Entre as 170 vacinas em desenvolvimento no mundo registradas pela Organização Mundial da Saúde, hoje três delas desenvolvem, nos Estados Unidos, a Fase 3, a fase dos ensaios clínicos, onde se avalia em profundidade, em especial, eficácia e segurança. Essas vacinas são as produzidas pelas companhias Moderna, Pfizer/BioNTech – ensaios iniciados há três meses, e a do laboratório AstraZeneca, que iniciou, em setembro, os seus ensaios clínicos. Embora as apostas sobre o primeiro lançamento pareçam convergir para a vacina da Moderna, entre essas a primeira a iniciar os ensaios clínicos, são necessários ajustes para aumentar a representação das minorias no seu grupo de voluntários a serem testados. Ainda que tenha elevado para 24% o recrutamento de “pessoas de cor”, isso está longe de chegar ao que é preconizado pelo Dr. Anthony Fauci – que 66,4% dos voluntários testados pertençam a quatro grupos – negros, latino, indígenas e nativos do Alasca, na mesma proporção em que estão distribuídos na população como um todo.

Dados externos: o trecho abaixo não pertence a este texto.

(* ===== verification/Classes.v ===== *)
(** * [html/resource/js/jquery.js]: class names

    addClass, removeClass, toggleClass and hasClass on the texts of the attribute class,
    and the saved class of toggleClass among the private data of the elements. *)

From Stdlib Require Import ZArith Lia.
From stdpp Require Import base tactics list numbers strings gmap.
From S2P Require Import Prelude JsValue ValidPage ValidRules Deferred DataCache.
Local Open Scope Z_scope.

Record class_state := ClassState { class_of : gmap nat jstr; class_store : store }.
Definition className (n : nat) (s : class_state) : jstr := default [] (class_of s !! n).
Definition set_className (n : nat) (t : jstr) (s : class_state) : class_state :=
  ClassState (<[n := t]> (class_of s)) (class_store s).

(** What is given as a class, and where it may be a function of the index and the class. *)
Inductive class_value := CText (t : jstr) | CUndef | CBool (b : bool) | COther.
Inductive class_arg := Is (v : class_value) | By (f : nat -> jstr -> class_value).

(** [(" " + className + " ").replace( rclass, " " )] *)
Definition rclass (c : Z) : Z := if (c =? 9) || (c =? 13) || (c =? 10) then 32 else c.
Definition spaced (c : jstr) : jstr := map rclass (u " " ++ c ++ u " ").
Definition padded (w : jstr) : jstr := u " " ++ w ++ u " ".
Definition occurs (w cur : jstr) : bool := 0 <=? index_of cur (padded w).

(** ** The texts *)

Definition add_one (cur w : jstr) : jstr := if occurs w cur then cur else cur ++ w ++ u " ".
Definition added_class (value c : jstr) : jstr :=
  let cur := match c with [] => u " " | _ => spaced c end in trim (fold_left add_one (words value) cur).
(** [while ( cur.indexOf( clazz ) >= 0 )]; [None]: it does not end within the fuel. *)
Fixpoint remove_loop (fuel : nat) (w cur : jstr) : option jstr :=
  match fuel with
  | O => None
  | S fuel => if occurs w cur then remove_loop fuel w (replace_first (padded w) (u " ") cur) else Some cur
  end.
Fixpoint remove_words (ws : list jstr) (cur : jstr) : option jstr :=
  match ws with
  | [] => Some cur
  | w :: ws => cur ← remove_loop (S (length cur)) w cur; remove_words ws cur
  end.
Definition removed_class (value c : jstr) : option jstr :=
  match c with
  | [] => Some []
  | _ => cur ← remove_words (words value) (spaced c); Some (match value with [] => [] | _ => trim cur end)
  end.
Definition has_class (w c : jstr) : bool := occurs w (spaced c).

Section Sets.
Context {N : Nodes}.

(** ** The methods *)

Fixpoint each_index {A} (f : nat -> nat -> A -> A) (i : nat) (l : list nat) (s : A) : A :=
  match l with [] => s | n :: l => each_index f (S i) l (f i n s) end.
Definition value_for (a : class_arg) (i n : nat) (s : class_state) : class_value :=
  match a with Is v => v | By f => f i (className n s) end.
Definition is_element (n : nat) : bool := node_type n =? 1.
Definition add_class_to (v : class_value) (n : nat) (s : class_state) : class_state :=
  match v with
  | CText ((_ :: _) as t) => if is_element n then set_className n (added_class t (className n s)) s else s
  | _ => s
  end.
Definition addClass (elems : list nat) (a : class_arg) (s : class_state) : class_state :=
  each_index (fun i n s => add_class_to (value_for a i n s) n s) 0 elems s.
(** [None]: without an argument. *)
Definition remove_class_from (v : option class_value) (n : nat) (s : class_state) : class_state :=
  match (match v with None => Some [] | Some (CText ((_ :: _) as t)) => Some t | _ => None end) with
  | Some t =>
      if is_element n && negb (bool_decide (className n s = [])) then set_className n (default [] (removed_class t (className n s))) s else s
  | None => s
  end.
Definition removeClass (elems : list nat) (a : option class_arg) (s : class_state) : class_state :=
  each_index (fun i n s => remove_class_from ((fun a => value_for a i n s) <$> a) n s) 0 elems s.
Definition hasClass (elems : list nat) (w : jstr) (s : class_state) : bool :=
  existsb (fun n => is_element n && has_class w (className n s)) elems.
Definition toggle_word (stateVal : option bool) (n : nat) (s : class_state) (w : jstr) : class_state :=
  let state := match stateVal with Some b => b | None => negb (hasClass [n] w s) end in
  if state then add_class_to (CText w) n s else remove_class_from (Some (CText w)) n s.
Definition saved : jstr := u "__className__".
Definition toggle_class_of (v : class_value) (stateVal : option bool) (n : nat) (s : class_state) : class_state :=
  match v with
  | CText t => fold_left (toggle_word stateVal n) (words t) s
  | COther => s
  | _ =>
      let c := className n s in
      let st := if bool_decide (c = []) then class_store s
                else (internalData (Node n) (Key saved) (Prim (PStr c)) true (class_store s)).1 in
      if negb (bool_decide (c = [])) || match v with CBool false => true | _ => false end then ClassState (<[n := []]> (class_of s)) st
      else let '(st, r) := internalData (Node n) (Key saved) undef true st in
           ClassState (<[n := text_of (value_of r)]> (class_of s)) st
  end.
Definition toggleClass (elems : list nat) (a : class_arg) (stateVal : option bool) (s : class_state) : class_state :=
  each_index (fun i n s => toggle_class_of (value_for a i n s) stateVal n s) 0 elems s.
End Sets.

(** ** Examples *)

Example class_ex :
  added_class (u "b c") (u "a") = u "a b c" /\ added_class (u "b a") (u "a  b") = u "a  b" /\
  removed_class (u "a") (u "a b a a c") = Some (u "b c") /\ has_class (u "b") (u "a b") = true /\ has_class (u "a") (u "ab") = false /\
  has_class (u "a") (u "x" ++ [12] ++ u "a") = false.
Proof. vm_compute. repeat split. Qed.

Uma vez que Donald Trump, continua a explicitar diariamente, nos discursos e entrevistas, como fez na sua polêmica fala de aceitação da candidatura, a promessa que a vacina estará disponível “até bem antes” do final do ano, é certo que, confirmada a liberação, o diretor da FDA, Stephen Hahn, cairá mais uma vez em descrédito, como ocorreu no caso do plasma convalescente, ainda  hoje anunciado por Trump  como “salvador de 35 em cada 100 pacientes”, com base em informações prestadas pelo executivo da FDA. Hoje, quando os dados revelam que o benefício do plasma convalescente não supera tímidos 5%, Hahn pede desculpas “por ter contribuído para interpretações errôneas no domingo”, véspera da Convenção Nacional do Partido Republicano.